▶ [WHAT YOU ARE ASKED TO DO]: Output all records below verbatim.

★ ★ ★

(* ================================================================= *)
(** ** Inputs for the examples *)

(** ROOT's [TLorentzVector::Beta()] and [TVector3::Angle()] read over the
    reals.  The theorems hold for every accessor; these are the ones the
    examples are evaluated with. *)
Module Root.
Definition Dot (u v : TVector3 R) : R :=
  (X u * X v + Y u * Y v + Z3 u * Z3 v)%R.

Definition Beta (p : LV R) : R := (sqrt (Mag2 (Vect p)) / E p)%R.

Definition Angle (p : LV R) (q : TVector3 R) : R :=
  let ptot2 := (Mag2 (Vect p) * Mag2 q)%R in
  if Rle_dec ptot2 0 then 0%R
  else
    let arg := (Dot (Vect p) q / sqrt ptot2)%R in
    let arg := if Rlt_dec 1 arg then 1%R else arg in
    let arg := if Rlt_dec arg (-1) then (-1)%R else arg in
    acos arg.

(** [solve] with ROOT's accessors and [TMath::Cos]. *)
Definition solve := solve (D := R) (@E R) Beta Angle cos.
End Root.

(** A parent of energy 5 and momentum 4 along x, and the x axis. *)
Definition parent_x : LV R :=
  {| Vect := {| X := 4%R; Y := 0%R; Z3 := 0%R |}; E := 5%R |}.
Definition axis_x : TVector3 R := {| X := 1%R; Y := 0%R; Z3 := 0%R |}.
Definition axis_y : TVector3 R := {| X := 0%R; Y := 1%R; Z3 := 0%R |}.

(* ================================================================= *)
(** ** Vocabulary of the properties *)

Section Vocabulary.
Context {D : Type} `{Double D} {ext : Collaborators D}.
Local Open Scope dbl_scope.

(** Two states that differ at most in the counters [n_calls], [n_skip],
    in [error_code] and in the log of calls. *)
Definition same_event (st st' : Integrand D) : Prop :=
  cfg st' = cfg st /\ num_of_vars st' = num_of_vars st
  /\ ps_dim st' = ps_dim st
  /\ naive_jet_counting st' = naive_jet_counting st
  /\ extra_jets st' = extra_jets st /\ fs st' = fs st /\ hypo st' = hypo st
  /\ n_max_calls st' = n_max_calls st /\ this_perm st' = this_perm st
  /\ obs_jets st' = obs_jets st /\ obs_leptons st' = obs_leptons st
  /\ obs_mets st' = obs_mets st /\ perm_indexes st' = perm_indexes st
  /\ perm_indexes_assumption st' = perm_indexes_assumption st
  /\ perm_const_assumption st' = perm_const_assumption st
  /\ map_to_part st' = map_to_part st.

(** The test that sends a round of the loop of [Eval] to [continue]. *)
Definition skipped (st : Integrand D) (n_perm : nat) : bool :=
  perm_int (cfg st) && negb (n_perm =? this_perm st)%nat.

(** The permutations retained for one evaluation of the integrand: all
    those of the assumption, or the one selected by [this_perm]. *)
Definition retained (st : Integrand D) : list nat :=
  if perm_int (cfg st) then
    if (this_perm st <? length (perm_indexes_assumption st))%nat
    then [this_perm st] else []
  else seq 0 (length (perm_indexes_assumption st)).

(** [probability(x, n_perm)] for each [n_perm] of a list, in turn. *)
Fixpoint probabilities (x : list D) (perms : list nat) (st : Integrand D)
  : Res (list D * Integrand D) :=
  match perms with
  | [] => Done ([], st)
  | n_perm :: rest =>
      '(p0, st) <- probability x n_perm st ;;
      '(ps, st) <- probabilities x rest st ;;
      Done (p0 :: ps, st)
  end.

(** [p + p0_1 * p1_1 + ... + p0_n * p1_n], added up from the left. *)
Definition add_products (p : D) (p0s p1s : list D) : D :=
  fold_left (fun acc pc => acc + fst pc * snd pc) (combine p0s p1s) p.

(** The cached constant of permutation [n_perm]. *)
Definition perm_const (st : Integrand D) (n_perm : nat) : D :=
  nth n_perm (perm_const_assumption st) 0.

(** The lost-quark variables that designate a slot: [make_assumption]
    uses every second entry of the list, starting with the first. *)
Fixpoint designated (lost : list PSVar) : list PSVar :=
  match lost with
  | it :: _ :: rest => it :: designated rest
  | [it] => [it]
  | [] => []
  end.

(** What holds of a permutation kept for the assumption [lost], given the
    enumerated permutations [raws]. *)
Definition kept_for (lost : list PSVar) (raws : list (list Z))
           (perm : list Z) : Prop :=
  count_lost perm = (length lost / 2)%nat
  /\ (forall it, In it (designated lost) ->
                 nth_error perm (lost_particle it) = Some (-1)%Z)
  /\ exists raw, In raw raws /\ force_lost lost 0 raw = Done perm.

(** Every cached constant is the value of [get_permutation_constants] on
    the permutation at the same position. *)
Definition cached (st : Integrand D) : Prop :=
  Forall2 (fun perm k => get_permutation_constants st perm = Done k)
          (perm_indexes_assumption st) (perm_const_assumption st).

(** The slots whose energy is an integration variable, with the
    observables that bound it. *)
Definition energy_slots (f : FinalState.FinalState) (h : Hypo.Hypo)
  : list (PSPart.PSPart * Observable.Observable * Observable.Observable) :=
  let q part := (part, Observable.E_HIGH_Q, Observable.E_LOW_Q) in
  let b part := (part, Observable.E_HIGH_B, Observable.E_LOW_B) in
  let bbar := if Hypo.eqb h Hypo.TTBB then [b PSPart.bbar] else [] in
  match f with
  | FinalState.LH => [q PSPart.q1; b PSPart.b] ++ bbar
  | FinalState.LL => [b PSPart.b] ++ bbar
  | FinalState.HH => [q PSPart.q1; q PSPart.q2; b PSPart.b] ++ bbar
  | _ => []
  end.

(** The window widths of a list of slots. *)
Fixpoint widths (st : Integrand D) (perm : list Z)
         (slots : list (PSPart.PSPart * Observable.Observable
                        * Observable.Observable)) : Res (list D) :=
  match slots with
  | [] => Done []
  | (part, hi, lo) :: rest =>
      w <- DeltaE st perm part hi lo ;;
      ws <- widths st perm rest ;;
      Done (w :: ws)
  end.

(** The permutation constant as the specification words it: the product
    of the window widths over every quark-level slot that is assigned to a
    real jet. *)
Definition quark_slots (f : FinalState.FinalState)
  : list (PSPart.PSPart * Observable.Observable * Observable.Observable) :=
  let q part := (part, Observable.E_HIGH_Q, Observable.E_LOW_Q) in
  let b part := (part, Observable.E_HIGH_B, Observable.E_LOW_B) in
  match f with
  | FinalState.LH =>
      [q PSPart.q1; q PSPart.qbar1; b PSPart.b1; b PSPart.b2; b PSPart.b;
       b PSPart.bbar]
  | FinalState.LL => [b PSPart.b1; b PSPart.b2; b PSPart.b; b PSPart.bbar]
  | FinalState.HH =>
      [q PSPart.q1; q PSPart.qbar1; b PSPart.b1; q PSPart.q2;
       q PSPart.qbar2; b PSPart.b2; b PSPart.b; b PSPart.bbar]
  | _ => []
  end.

★ ★ ★

▶ [ANSWER BOX]:
(* ================================================================= *)
(** ** Inputs for the examples *)

(** ROOT's [TLorentzVector::Beta()] and [TVector3::Angle()] read over the
    reals.  The theorems hold for every accessor; these are the ones the
    examples are evaluated with. *)
Module Root.
Definition Dot (u v : TVector3 R) : R :=
  (X u * X v + Y u * Y v + Z3 u * Z3 v)%R.

Definition Beta (p : LV R) : R := (sqrt (Mag2 (Vect p)) / E p)%R.

Definition Angle (p : LV R) (q : TVector3 R) : R :=
  let ptot2 := (Mag2 (Vect p) * Mag2 q)%R in
  if Rle_dec ptot2 0 then 0%R
  else
    let arg := (Dot (Vect p) q / sqrt ptot2)%R in
    let arg := if Rlt_dec 1 arg then 1%R else arg in
    let arg := if Rlt_dec arg (-1) then (-1)%R else arg in
    acos arg.

(** [solve] with ROOT's accessors and [TMath::Cos]. *)
Definition solve := solve (D := R) (@E R) Beta Angle cos.
End Root.

(** A parent of energy 5 and momentum 4 along x, and the x axis. *)
Definition parent_x : LV R :=
  {| Vect := {| X := 4%R; Y := 0%R; Z3 := 0%R |}; E := 5%R |}.
Definition axis_x : TVector3 R := {| X := 1%R; Y := 0%R; Z3 := 0%R |}.
Definition axis_y : TVector3 R := {| X := 0%R; Y := 1%R; Z3 := 0%R |}.

(* ================================================================= *)
(** ** Vocabulary of the properties *)

Section Vocabulary.
Context {D : Type} `{Double D} {ext : Collaborators D}.
Local Open Scope dbl_scope.

(** Two states that differ at most in the counters [n_calls], [n_skip],
    in [error_code] and in the log of calls. *)
Definition same_event (st st' : Integrand D) : Prop :=
  cfg st' = cfg st /\ num_of_vars st' = num_of_vars st
  /\ ps_dim st' = ps_dim st
  /\ naive_jet_counting st' = naive_jet_counting st
  /\ extra_jets st' = extra_jets st /\ fs st' = fs st /\ hypo st' = hypo st
  /\ n_max_calls st' = n_max_calls st /\ this_perm st' = this_perm st
  /\ obs_jets st' = obs_jets st /\ obs_leptons st' = obs_leptons st
  /\ obs_mets st' = obs_mets st /\ perm_indexes st' = perm_indexes st
  /\ perm_indexes_assumption st' = perm_indexes_assumption st
  /\ perm_const_assumption st' = perm_const_assumption st
  /\ map_to_part st' = map_to_part st.

(** The test that sends a round of the loop of [Eval] to [continue]. *)
Definition skipped (st : Integrand D) (n_perm : nat) : bool :=
  perm_int (cfg st) && negb (n_perm =? this_perm st)%nat.

(** The permutations retained for one evaluation of the integrand: all
    those of the assumption, or the one selected by [this_perm]. *)
Definition retained (st : Integrand D) : list nat :=
  if perm_int (cfg st) then
    if (this_perm st <? length (perm_indexes_assumption st))%nat
    then [this_perm st] else []
  else seq 0 (length (perm_indexes_assumption st)).

(** [probability(x, n_perm)] for each [n_perm] of a list, in turn. *)
Fixpoint probabilities (x : list D) (perms : list nat) (st : Integrand D)
  : Res (list D * Integrand D) :=
  match perms with
  | [] => Done ([], st)
  | n_perm :: rest =>
      '(p0, st) <- probability x n_perm st ;;
      '(ps, st) <- probabilities x rest st ;;
      Done (p0 :: ps, st)
  end.

(** [p + p0_1 * p1_1 + ... + p0_n * p1_n], added up from the left. *)
Definition add_products (p : D) (p0s p1s : list D) : D :=
  fold_left (fun acc pc => acc + fst pc * snd pc) (combine p0s p1s) p.

(** The cached constant of permutation [n_perm]. *)
Definition perm_const (st : Integrand D) (n_perm : nat) : D :=
  nth n_perm (perm_const_assumption st) 0.

(** The lost-quark variables that designate a slot: [make_assumption]
    uses every second entry of the list, starting with the first. *)
Fixpoint designated (lost : list PSVar) : list PSVar :=
  match lost with
  | it :: _ :: rest => it :: designated rest
  | [it] => [it]
  | [] => []
  end.

(** What holds of a permutation kept for the assumption [lost], given the
    enumerated permutations [raws]. *)
Definition kept_for (lost : list PSVar) (raws : list (list Z))
           (perm : list Z) : Prop :=
  count_lost perm = (length lost / 2)%nat
  /\ (forall it, In it (designated lost) ->
                 nth_error perm (lost_particle it) = Some (-1)%Z)
  /\ exists raw, In raw raws /\ force_lost lost 0 raw = Done perm.

(** Every cached constant is the value of [get_permutation_constants] on
    the permutation at the same position. *)
Definition cached (st : Integrand D) : Prop :=
  Forall2 (fun perm k => get_permutation_constants st perm = Done k)
          (perm_indexes_assumption st) (perm_const_assumption st).

(** The slots whose energy is an integration variable, with the
    observables that bound it. *)
Definition energy_slots (f : FinalState.FinalState) (h : Hypo.Hypo)
  : list (PSPart.PSPart * Observable.Observable * Observable.Observable) :=
  let q part := (part, Observable.E_HIGH_Q, Observable.E_LOW_Q) in
  let b part := (part, Observable.E_HIGH_B, Observable.E_LOW_B) in
  let bbar := if Hypo.eqb h Hypo.TTBB then [b PSPart.bbar] else [] in
  match f with
  | FinalState.LH => [q PSPart.q1; b PSPart.b] ++ bbar
  | FinalState.LL => [b PSPart.b] ++ bbar
  | FinalState.HH => [q PSPart.q1; q PSPart.q2; b PSPart.b] ++ bbar
  | _ => []
  end.

(** The window widths of a list of slots. *)
Fixpoint widths (st : Integrand D) (perm : list Z)
         (slots : list (PSPart.PSPart * Observable.Observable
                        * Observable.Observable)) : Res (list D) :=
  match slots with
  | [] => Done []
  | (part, hi, lo) :: rest =>
      w <- DeltaE st perm part hi lo ;;
      ws <- widths st perm rest ;;
      Done (w :: ws)
  end.

(** The permutation constant as the specification words it: the product
    of the window widths over every quark-level slot that is assigned to a
    real jet. *)
Definition quark_slots (f : FinalState.FinalState)
  : list (PSPart.PSPart * Observable.Observable * Observable.Observable) :=
  let q part := (part, Observable.E_HIGH_Q, Observable.E_LOW_Q) in
  let b part := (part, Observable.E_HIGH_B, Observable.E_LOW_B) in
  match f with
  | FinalState.LH =>
      [q PSPart.q1; q PSPart.qbar1; b PSPart.b1; b PSPart.b2; b PSPart.b;
       b PSPart.bbar]
  | FinalState.LL => [b PSPart.b1; b PSPart.b2; b PSPart.b; b PSPart.bbar]
  | FinalState.HH =>
      [q PSPart.q1; q PSPart.qbar1; b PSPart.b1; q PSPart.q2;
       q PSPart.qbar2; b PSPart.b2; b PSPart.b; b PSPart.bbar]
  | _ => []
  end.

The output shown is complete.